**What is required**
Give back exactly the stretch of data below from the line holding "(** ** The assembly of the gate *)" through the line holding "BFI reg reg", both ends included, and leave the remaining lines out.

------

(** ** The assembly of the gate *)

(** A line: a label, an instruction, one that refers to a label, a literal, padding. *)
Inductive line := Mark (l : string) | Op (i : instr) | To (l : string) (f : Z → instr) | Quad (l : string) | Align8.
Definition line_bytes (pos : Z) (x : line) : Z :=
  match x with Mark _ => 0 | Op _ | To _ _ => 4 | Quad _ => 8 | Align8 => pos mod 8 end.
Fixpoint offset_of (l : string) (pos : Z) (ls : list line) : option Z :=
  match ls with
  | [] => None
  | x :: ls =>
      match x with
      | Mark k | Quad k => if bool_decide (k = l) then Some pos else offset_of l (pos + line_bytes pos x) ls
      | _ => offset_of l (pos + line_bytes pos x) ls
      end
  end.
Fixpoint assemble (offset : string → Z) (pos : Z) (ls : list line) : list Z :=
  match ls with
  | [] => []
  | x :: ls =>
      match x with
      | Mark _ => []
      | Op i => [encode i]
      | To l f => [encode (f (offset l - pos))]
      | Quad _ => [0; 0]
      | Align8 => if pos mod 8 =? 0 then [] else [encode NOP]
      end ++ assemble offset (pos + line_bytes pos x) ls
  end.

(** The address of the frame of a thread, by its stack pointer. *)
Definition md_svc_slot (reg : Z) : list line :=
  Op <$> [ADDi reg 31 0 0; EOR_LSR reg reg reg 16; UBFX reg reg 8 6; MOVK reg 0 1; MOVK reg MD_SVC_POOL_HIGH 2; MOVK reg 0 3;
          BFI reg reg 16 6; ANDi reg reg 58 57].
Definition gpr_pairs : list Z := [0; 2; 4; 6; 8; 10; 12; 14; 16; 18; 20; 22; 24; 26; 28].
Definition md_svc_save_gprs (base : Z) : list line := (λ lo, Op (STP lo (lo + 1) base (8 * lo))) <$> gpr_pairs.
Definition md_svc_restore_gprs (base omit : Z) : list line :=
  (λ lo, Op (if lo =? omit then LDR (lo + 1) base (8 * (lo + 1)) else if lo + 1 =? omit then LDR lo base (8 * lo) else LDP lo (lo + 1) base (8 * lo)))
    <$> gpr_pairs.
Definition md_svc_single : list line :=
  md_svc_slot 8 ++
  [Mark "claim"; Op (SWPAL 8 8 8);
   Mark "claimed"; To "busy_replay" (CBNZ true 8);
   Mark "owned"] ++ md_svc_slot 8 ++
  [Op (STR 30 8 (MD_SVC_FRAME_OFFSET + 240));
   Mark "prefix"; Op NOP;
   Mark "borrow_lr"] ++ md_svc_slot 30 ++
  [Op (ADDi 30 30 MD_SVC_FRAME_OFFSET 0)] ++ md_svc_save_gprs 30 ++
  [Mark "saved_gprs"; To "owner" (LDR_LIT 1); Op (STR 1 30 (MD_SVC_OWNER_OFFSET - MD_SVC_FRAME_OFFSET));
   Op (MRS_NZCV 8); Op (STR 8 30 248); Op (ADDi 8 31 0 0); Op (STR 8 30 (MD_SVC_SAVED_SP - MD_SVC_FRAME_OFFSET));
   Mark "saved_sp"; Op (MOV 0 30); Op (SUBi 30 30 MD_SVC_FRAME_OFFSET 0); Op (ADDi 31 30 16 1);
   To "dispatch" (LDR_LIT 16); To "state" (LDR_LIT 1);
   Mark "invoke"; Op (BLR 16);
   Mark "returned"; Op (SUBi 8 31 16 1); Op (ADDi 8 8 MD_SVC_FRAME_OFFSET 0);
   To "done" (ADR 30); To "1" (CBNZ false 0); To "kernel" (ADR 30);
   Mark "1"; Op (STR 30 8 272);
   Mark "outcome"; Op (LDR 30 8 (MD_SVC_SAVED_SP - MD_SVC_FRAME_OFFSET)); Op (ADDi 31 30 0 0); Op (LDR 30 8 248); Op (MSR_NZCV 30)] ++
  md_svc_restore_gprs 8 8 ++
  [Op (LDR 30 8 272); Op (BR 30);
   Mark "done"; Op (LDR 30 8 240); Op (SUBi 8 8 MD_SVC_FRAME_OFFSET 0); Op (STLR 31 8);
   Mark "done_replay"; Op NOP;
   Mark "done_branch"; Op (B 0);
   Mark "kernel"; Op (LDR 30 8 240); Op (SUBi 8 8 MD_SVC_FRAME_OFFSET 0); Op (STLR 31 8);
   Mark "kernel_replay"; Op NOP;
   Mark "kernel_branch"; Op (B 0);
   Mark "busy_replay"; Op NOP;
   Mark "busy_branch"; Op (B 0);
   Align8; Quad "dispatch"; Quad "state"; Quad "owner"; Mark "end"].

------

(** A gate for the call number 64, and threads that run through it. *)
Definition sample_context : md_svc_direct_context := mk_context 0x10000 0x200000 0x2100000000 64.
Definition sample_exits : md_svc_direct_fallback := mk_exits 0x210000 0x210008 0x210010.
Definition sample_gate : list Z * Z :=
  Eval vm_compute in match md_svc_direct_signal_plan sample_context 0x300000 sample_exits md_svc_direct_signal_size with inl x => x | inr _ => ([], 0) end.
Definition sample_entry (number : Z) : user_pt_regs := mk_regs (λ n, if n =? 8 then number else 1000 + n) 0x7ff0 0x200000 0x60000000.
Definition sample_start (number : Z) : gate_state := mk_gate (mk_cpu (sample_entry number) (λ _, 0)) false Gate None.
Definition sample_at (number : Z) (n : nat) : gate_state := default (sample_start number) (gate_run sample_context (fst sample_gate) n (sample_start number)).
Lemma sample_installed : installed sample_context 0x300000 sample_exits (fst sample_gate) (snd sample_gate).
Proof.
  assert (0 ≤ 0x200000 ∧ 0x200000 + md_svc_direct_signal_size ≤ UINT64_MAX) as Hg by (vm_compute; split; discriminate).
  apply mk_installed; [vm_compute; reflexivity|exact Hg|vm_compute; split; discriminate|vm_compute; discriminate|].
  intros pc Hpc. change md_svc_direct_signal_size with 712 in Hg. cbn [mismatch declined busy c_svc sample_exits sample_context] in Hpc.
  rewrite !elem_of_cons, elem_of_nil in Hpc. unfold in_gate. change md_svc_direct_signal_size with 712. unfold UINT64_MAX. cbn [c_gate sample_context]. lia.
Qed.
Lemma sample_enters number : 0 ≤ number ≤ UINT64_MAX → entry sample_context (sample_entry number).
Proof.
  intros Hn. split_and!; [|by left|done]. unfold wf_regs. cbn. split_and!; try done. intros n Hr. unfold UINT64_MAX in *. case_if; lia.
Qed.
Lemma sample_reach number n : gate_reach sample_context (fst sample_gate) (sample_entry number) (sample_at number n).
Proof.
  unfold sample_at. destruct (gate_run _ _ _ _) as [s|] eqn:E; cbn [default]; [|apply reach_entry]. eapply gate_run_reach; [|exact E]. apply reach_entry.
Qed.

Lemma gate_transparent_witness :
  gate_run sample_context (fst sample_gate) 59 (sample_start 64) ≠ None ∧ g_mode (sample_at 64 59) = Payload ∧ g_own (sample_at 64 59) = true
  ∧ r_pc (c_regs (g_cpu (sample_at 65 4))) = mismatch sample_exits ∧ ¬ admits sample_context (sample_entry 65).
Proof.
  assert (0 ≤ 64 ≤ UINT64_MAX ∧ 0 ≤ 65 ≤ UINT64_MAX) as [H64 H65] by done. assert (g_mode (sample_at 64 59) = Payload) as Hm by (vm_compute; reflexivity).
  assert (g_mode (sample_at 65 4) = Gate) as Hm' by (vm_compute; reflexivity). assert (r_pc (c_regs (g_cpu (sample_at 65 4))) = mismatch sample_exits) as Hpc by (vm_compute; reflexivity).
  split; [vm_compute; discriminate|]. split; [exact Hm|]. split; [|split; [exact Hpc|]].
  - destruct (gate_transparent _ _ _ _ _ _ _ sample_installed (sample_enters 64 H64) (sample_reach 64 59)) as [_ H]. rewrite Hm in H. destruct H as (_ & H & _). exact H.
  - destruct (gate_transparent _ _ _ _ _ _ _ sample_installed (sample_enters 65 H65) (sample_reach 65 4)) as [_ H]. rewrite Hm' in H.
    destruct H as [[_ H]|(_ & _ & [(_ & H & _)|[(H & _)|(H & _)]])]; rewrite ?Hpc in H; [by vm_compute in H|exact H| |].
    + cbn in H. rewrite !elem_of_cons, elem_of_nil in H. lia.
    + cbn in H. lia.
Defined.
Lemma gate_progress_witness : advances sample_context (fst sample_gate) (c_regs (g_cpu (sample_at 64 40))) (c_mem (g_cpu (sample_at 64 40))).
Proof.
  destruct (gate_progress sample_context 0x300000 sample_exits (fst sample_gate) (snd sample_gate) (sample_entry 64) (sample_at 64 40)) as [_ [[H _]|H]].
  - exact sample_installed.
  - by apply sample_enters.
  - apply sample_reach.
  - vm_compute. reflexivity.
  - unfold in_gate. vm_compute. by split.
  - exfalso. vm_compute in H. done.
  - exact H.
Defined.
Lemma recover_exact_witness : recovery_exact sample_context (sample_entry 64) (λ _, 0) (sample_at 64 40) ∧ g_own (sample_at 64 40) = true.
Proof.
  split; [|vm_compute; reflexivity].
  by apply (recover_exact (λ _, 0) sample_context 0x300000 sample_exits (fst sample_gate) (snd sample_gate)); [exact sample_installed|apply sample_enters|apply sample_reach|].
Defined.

------

**Solved problem**
(** ** The assembly of the gate *)

(** A line: a label, an instruction, one that refers to a label, a literal, padding. *)
Inductive line := Mark (l : string) | Op (i : instr) | To (l : string) (f : Z → instr) | Quad (l : string) | Align8.
Definition line_bytes (pos : Z) (x : line) : Z :=
  match x with Mark _ => 0 | Op _ | To _ _ => 4 | Quad _ => 8 | Align8 => pos mod 8 end.
Fixpoint offset_of (l : string) (pos : Z) (ls : list line) : option Z :=
  match ls with
  | [] => None
  | x :: ls =>
      match x with
      | Mark k | Quad k => if bool_decide (k = l) then Some pos else offset_of l (pos + line_bytes pos x) ls
      | _ => offset_of l (pos + line_bytes pos x) ls
      end
  end.
Fixpoint assemble (offset : string → Z) (pos : Z) (ls : list line) : list Z :=
  match ls with
  | [] => []
  | x :: ls =>
      match x with
      | Mark _ => []
      | Op i => [encode i]
      | To l f => [encode (f (offset l - pos))]
      | Quad _ => [0; 0]
      | Align8 => if pos mod 8 =? 0 then [] else [encode NOP]
      end ++ assemble offset (pos + line_bytes pos x) ls
  end.

(** The address of the frame of a thread, by its stack pointer. *)
Definition md_svc_slot (reg : Z) : list line :=
  Op <$> [ADDi reg 31 0 0; EOR_LSR reg reg reg 16; UBFX reg reg 8 6; MOVK reg 0 1; MOVK reg MD_SVC_POOL_HIGH 2; MOVK reg 0 3;
          BFI reg reg 16 6; ANDi reg reg 58 57].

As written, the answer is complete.